Белые, белые сентябрьские ночи! Немел серебряный свет, как только затихала свадебная музыка. Но стоило ей вновь загреметь, как пара косматых рук опять показывалась в отверстии, проделанном в каменной стене Капановского сеновала. Лунные лучи, пробиваясь меж фруктовых деревьев на заднем дворе Карабелевых, бросали серебряные пятна на фундамент сеновала. Это помогало: косматые руки мелькали, как лапы вампира, и отверстие в стене увеличивалось. Конечно, придется еще поработать — легко ли будет толстенькой Миче здесь пролезть.
«Впрочем, она, должно быть, похудела с тех пор, как пошла бить поклоны в околийское управление».
Косматые руки скрылись в темноте — музыка в переднем дворе Карабелевых смолкла.
И сейчас же тревожно притаилась белая ночь — тоскливая, жуткая. Только хрупает сено капановский мул: не чувствует проклятия, нависшего над людьми.
Молодой гигант вытянулся у его ног, прислонился всклокоченной головой к отверстию в стене.
«Эх, животное... Да, когда люди были животными, они, должно быть, чувствовали себя счастливее!»
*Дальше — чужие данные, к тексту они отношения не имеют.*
Lemma repair_keeps_prefix_witness :
  Jobs.repair test_loader bracket_vocab [0; 1; 1; 1]%Z
  = Ok (take (length [0; 1; 1; 1]%Z
              - (num_tokens bracket_vocab ")" [0; 1; 1; 1]%Z
                 - num_tokens bracket_vocab "(" [0; 1; 1; 1]%Z))
          [0; 1; 1; 1]%Z).
Proof.
  apply (repair_keeps_prefix test_loader bracket_vocab [0; 1; 1; 1]%Z).
  - repeat constructor; vm_compute; eauto.
  - vm_compute. lia.
Defined.

(** X21.  A candidate token that is no key of [eval_vocab.idx2symbol] makes
    the repair raise KeyError. *)
Theorem repair_unknown_token_raises
    (test_data_loader : DataLoader) (idx2symbol : gmap Z string) (candidate : list Z) :
  Exists (fun c => idx2symbol !! c = None) candidate ->
  Jobs.repair test_data_loader idx2symbol candidate = Err (KeyError "idx2symbol").
Proof.
  intros Hmiss. unfold Jobs.repair, Jobs.repair_with.
  rewrite count_symbol_missing by exact Hmiss. reflexivity.
Qed.

Lemma repair_unknown_token_raises_witness :
  Jobs.repair test_loader bracket_vocab [0; 9]%Z = Err (KeyError "idx2symbol").
Proof.
  apply (repair_unknown_token_raises test_loader bracket_vocab [0; 9]%Z).
  right. left. reflexivity.
Defined.

(** X22.  Every candidate with more "(" than ")" tokens makes the repair
    raise AttributeError (the lookup through the data loader). *)
Theorem repair_unmatched_opens_raises
    (test_data_loader : DataLoader) (idx2symbol : gmap Z string) (candidate : list Z) :
  in_vocab idx2symbol candidate ->
  num_tokens idx2symbol ")" candidate < num_tokens idx2symbol "(" candidate ->
  Jobs.repair test_data_loader idx2symbol candidate = Err (AttributeError "tgt_vocab").
Proof.
  intros Hvoc Hlt. unfold Jobs.repair.
  apply (repair_with_raises idx2symbol candidate Hvoc _ _
           (num_tokens idx2symbol "(" candidate - num_tokens idx2symbol ")" candidate));
    [lia|lia|reflexivity].
Qed.

Lemma repair_unmatched_opens_raises_witness :
  Jobs.repair test_loader bracket_vocab [0; 2; 0; 1]%Z = Err (AttributeError "tgt_vocab").
Proof.
  apply (repair_unmatched_opens_raises test_loader bracket_vocab [0; 2; 0; 1]%Z).
  - repeat constructor; vm_compute; eauto.
  - vm_compute. lia.
Defined.

Section UpdateValues.

Lemma update_values_nil dict_to : Args.update_values (PDict []) dict_to = Ok dict_to.
Proof. reflexivity. Qed.

Lemma update_values_cons key value rest dict_to :
  Args.update_values (PDict ((key, value) :: rest)) dict_to
  = rbind (update_item key value dict_to) (Args.update_values (PDict rest)).
Proof. destruct value; reflexivity. Qed.

Lemma dict_get_set_eq {A} key (v : A) d : Args.dict_get key (Args.dict_set key v d) = Some v.
Proof.
  induction d as [|[k x] d IH]; simpl.
  - rewrite String.eqb_refl. reflexivity.
  - destruct (String.eqb k key) eqn:Hk; simpl; rewrite Hk; [reflexivity|exact IH].
Qed.

Lemma dict_get_set_ne {A} key key' (v : A) d :
  key <> key' -> Args.dict_get key (Args.dict_set key' v d) = Args.dict_get key d.
Proof.
  intros Hne. induction d as [|[k x] d IH]; simpl.
  - destruct (String.eqb_spec key' key); [congruence|reflexivity].
  - destruct (String.eqb_spec k key') as [->|Hk]; simpl.
    + destruct (String.eqb_spec key' key); [congruence|reflexivity].
    + destruct (String.eqb k key); [reflexivity|exact IH].
Qed.

Lemma dict_set_keys {A} key (v : A) d :
  exists extra, map fst (Args.dict_set key v d) = (map fst d ++ extra)%list.
Proof.
  induction d as [|[k x] d [extra IH]]; simpl.
  - exists [key]. reflexivity.
  - destruct (String.eqb k key); simpl.
    + exists []. rewrite app_nil_r. reflexivity.
    + exists extra. rewrite IH. reflexivity.
Qed.

(** One entry turns a dictionary into a dictionary and only touches the
    entry's key. *)
Lemma update_item_dict key value to_items res :
  update_item key value (PDict to_items) = Ok res ->
  exists items extra,
    res = PDict items /\
    map fst items = (map fst to_items ++ extra)%list /\
    (forall k, k <> key -> Args.dict_get k items = Args.dict_get k to_items) /\
    (value = PNone -> items = to_items) /\
    (is_atom value \/ (is_dict value /\ Args.dict_get key to_items = None) ->
     Args.dict_get key items = Some value).
Proof.
  unfold update_item. intros H.
  assert (Hset : forall v,
    exists items extra,
      PDict (Args.dict_set key v to_items) = PDict items /\
      map fst items = (map fst to_items ++ extra)%list /\
      (forall k, k <> key -> Args.dict_get k items = Args.dict_get k to_items) /\
      Args.dict_get key items = Some v).
  { intros v. destruct (dict_set_keys key v to_items) as [extra Hk].
    exists (Args.dict_set key v to_items), extra. split; [reflexivity|].
    split; [exact Hk|]. split; [|apply dict_get_set_eq].
    intros k Hne. apply dict_get_set_ne, Hne. }
  destruct value as [|z|s|sub_from].
  - injection H as <-. exists to_items, []. rewrite app_nil_r.
    split; [reflexivity|]. split; [reflexivity|]. split; [reflexivity|].
    split; [reflexivity|]. intros [[]|[[] _]].
  - injection H as <-. destruct (Hset (PInt z)) as (items & extra & He & Hk & Hne & Hg).
    exists items, extra. split; [exact He|]. split; [exact Hk|]. split; [exact Hne|].
    split; [discriminate|intros _; exact Hg].
  - injection H as <-. destruct (Hset (PStr s)) as (items & extra & He & Hk & Hne & Hg).
    exists items, extra. split; [exact He|]. split; [exact Hk|]. split; [exact Hne|].
    split; [discriminate|intros _; exact Hg].
  - destruct (Args.dict_get key to_items) as [sub|] eqn:Hsub.
    + destruct (Args.update_values (PDict sub_from) sub) as [sub'|]; cbn [rbind] in H;
        [|discriminate].
      injection H as <-. destruct (Hset sub') as (items & extra & He & Hk & Hne & Hg).
      exists items, extra. split; [exact He|]. split; [exact Hk|]. split; [exact Hne|].
      split; [discriminate|]. intros [[]|[_ Hnone]]. discriminate.
    + injection H as <-.
      destruct (Hset (PDict sub_from)) as (items & extra & He & Hk & Hne & Hg).
      exists items, extra. split; [exact He|]. split; [exact Hk|]. split; [exact Hne|].
      split; [discriminate|intros _; exact Hg].
Qed.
Луна освещала голову юноши. Под сросшимися на переносице бровями — горящие глаза. Впалые щеки, горькие складки в углах рта. Ворот широко распахнут, видна шея — длинная и женственно белая. Крепкие руки сомкнуты на затылке, и по ним рассыпались мягкие пряди длинных, как у монаха, волос.
Молодой человек закрыл глаза. Задумался. Наверное, о Миче. Он вслушивался в темноту.
Сама к ним пошла — просить милости у гиен... Ха, вот она, блажь богачей. От нечего делать можно и в идеи поиграть. А теперь, наверное, скуксилась, как мокрая курица. Может, насильник ей даже и понравился, тьфу...
«Да, кто знает, пойдет ли теперь Миче за своим Иско! Впрочем, это их дело».
Свадебная музыка загремела снова, и косматые руки принялись за работу. Глухо рушилась каменная кладка Капановского хлева.
А наверху на сеновале шуршало сено. И то вспыхивали, то исчезали в нем большие кошачьи глаза.
Предательская ночь, ох, какая предательская...
Человека, забившегося в сено, не было видно. Еле вырисовывалась только голова, кудрявая, как баранья шапка. Глаза тонули в огромных синяках, на израненных щеках торчали остатки вырванной бороды. И выделялся нос — большой и горбатый.
Сено чуть слышно шелестело. И тогда можно было разглядеть, что на человеке — серая куртка. Она была ему широка — видно, с чужого плеча. Но в ней было ему удобно лежать на животе и следить, сквозь ветви деревьев, за ярко освещенным свадебным залом Карабелевых. Кудрявая голова поворачивалась, и стекла бинокля то вспыхивали, то меркли, словно кошачьи глаза. Потом человек уставал и закрывал лицо руками. Но не плакал. Все его тело было покрыто синяками. Быть может, ему виделся чей-то образ... И плечи его вздрагивали.